(Stored data entries)
┄┄┄┄┄┄┄┄┄┄┄┄┄┄┄┄┄┄┄┄
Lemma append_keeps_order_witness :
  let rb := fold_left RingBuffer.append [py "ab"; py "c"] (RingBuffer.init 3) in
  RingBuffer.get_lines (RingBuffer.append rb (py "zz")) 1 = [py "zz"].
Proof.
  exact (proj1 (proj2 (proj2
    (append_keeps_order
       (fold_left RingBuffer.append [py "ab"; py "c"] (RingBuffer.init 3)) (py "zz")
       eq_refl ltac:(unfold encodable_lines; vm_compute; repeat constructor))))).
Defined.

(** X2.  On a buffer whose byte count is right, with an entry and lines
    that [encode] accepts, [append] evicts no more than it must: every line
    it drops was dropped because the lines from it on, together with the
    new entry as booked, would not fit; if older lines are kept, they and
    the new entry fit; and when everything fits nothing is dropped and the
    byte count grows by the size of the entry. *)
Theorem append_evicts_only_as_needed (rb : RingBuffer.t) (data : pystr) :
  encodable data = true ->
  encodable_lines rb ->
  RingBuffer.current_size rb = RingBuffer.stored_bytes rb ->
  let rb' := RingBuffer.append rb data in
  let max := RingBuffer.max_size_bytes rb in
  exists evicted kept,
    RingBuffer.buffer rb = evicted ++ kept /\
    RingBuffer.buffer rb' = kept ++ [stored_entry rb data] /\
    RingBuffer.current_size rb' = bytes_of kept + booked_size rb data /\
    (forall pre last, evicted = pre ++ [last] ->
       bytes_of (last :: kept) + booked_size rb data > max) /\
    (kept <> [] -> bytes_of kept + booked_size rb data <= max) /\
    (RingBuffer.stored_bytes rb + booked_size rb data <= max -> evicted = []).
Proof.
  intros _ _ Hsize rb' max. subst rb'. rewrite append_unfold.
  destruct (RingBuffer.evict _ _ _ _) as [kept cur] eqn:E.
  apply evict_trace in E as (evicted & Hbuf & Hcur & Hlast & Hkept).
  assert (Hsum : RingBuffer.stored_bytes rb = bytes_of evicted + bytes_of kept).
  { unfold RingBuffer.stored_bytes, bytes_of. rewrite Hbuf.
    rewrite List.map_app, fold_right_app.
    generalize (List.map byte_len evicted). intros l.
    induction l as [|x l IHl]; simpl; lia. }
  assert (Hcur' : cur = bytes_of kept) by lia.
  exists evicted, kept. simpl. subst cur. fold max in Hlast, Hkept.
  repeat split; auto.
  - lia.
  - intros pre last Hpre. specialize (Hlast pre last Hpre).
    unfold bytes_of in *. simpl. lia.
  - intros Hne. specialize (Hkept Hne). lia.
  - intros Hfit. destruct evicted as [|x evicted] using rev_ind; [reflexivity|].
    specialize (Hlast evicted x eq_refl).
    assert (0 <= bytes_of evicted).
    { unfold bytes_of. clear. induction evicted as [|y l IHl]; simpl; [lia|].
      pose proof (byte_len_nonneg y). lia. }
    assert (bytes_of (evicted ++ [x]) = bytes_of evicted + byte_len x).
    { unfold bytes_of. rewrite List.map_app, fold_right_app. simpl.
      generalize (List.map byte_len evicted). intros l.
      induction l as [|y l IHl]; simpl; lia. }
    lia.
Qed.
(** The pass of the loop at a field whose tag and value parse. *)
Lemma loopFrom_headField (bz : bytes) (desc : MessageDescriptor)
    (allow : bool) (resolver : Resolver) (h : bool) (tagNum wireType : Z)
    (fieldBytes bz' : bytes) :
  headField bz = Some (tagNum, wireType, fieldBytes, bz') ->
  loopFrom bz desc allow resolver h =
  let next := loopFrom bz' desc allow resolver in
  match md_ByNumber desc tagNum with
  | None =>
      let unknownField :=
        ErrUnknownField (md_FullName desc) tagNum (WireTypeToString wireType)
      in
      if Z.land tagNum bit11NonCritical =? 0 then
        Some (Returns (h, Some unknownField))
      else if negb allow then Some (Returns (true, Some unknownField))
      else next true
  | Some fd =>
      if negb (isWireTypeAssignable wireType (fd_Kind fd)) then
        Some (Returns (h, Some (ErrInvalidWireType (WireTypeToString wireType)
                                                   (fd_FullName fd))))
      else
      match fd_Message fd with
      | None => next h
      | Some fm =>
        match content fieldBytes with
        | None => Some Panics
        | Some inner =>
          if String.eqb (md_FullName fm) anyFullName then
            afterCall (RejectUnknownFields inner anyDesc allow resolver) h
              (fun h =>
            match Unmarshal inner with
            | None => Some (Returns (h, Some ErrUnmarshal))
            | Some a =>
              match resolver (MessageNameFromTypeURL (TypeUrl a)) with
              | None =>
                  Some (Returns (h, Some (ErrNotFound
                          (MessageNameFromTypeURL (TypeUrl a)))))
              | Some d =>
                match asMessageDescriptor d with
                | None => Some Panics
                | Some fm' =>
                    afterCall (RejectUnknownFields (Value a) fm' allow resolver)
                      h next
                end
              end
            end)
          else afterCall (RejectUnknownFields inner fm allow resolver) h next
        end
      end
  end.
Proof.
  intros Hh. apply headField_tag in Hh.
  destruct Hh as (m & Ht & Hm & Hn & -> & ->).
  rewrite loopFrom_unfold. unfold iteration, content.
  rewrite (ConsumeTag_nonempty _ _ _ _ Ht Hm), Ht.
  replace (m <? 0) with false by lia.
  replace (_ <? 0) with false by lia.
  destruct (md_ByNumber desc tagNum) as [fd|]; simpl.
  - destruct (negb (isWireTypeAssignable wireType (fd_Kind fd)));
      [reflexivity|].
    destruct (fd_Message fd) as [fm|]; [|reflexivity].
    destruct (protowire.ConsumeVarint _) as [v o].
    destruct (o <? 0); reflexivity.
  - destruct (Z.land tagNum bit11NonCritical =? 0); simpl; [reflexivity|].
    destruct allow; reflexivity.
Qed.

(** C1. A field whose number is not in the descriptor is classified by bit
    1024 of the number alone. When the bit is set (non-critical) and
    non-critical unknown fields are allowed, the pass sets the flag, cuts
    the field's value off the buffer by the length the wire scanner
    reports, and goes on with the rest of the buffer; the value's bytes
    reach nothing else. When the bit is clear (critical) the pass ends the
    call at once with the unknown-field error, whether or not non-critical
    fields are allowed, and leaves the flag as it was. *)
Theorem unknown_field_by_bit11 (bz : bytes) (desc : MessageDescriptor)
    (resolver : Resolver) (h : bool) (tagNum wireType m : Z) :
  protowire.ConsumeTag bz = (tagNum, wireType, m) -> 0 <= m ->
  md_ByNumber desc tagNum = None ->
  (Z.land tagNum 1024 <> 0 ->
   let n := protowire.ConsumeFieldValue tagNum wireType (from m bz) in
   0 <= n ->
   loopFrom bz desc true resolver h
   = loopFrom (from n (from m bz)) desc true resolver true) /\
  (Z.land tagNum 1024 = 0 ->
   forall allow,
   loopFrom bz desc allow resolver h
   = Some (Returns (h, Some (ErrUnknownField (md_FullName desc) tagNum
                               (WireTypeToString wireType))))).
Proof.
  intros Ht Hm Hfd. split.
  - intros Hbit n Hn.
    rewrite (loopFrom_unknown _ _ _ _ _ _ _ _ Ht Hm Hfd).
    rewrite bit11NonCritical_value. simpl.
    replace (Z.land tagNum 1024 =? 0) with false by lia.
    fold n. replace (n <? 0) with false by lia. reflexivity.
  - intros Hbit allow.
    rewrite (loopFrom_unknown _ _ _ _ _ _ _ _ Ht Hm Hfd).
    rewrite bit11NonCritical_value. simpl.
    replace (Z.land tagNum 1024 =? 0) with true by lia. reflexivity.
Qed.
┄┄┄┄┄┄┄┄┄┄┄┄┄┄┄┄┄┄┄┄
EXERCISE DETAILS
Retype exactly the lines from the start of the entries through the one with "(fold_left RingBuffer.append [py"; include both ends.

RESPONSE BOX
Lemma append_keeps_order_witness :
  let rb := fold_left RingBuffer.append [py "ab"; py "c"] (RingBuffer.init 3) in
  RingBuffer.get_lines (RingBuffer.append rb (py "zz")) 1 = [py "zz"].
Proof.
  exact (proj1 (proj2 (proj2
    (append_keeps_order
       (fold_left RingBuffer.append [py "ab"; py "c"] (RingBuffer.init 3)) (py "zz")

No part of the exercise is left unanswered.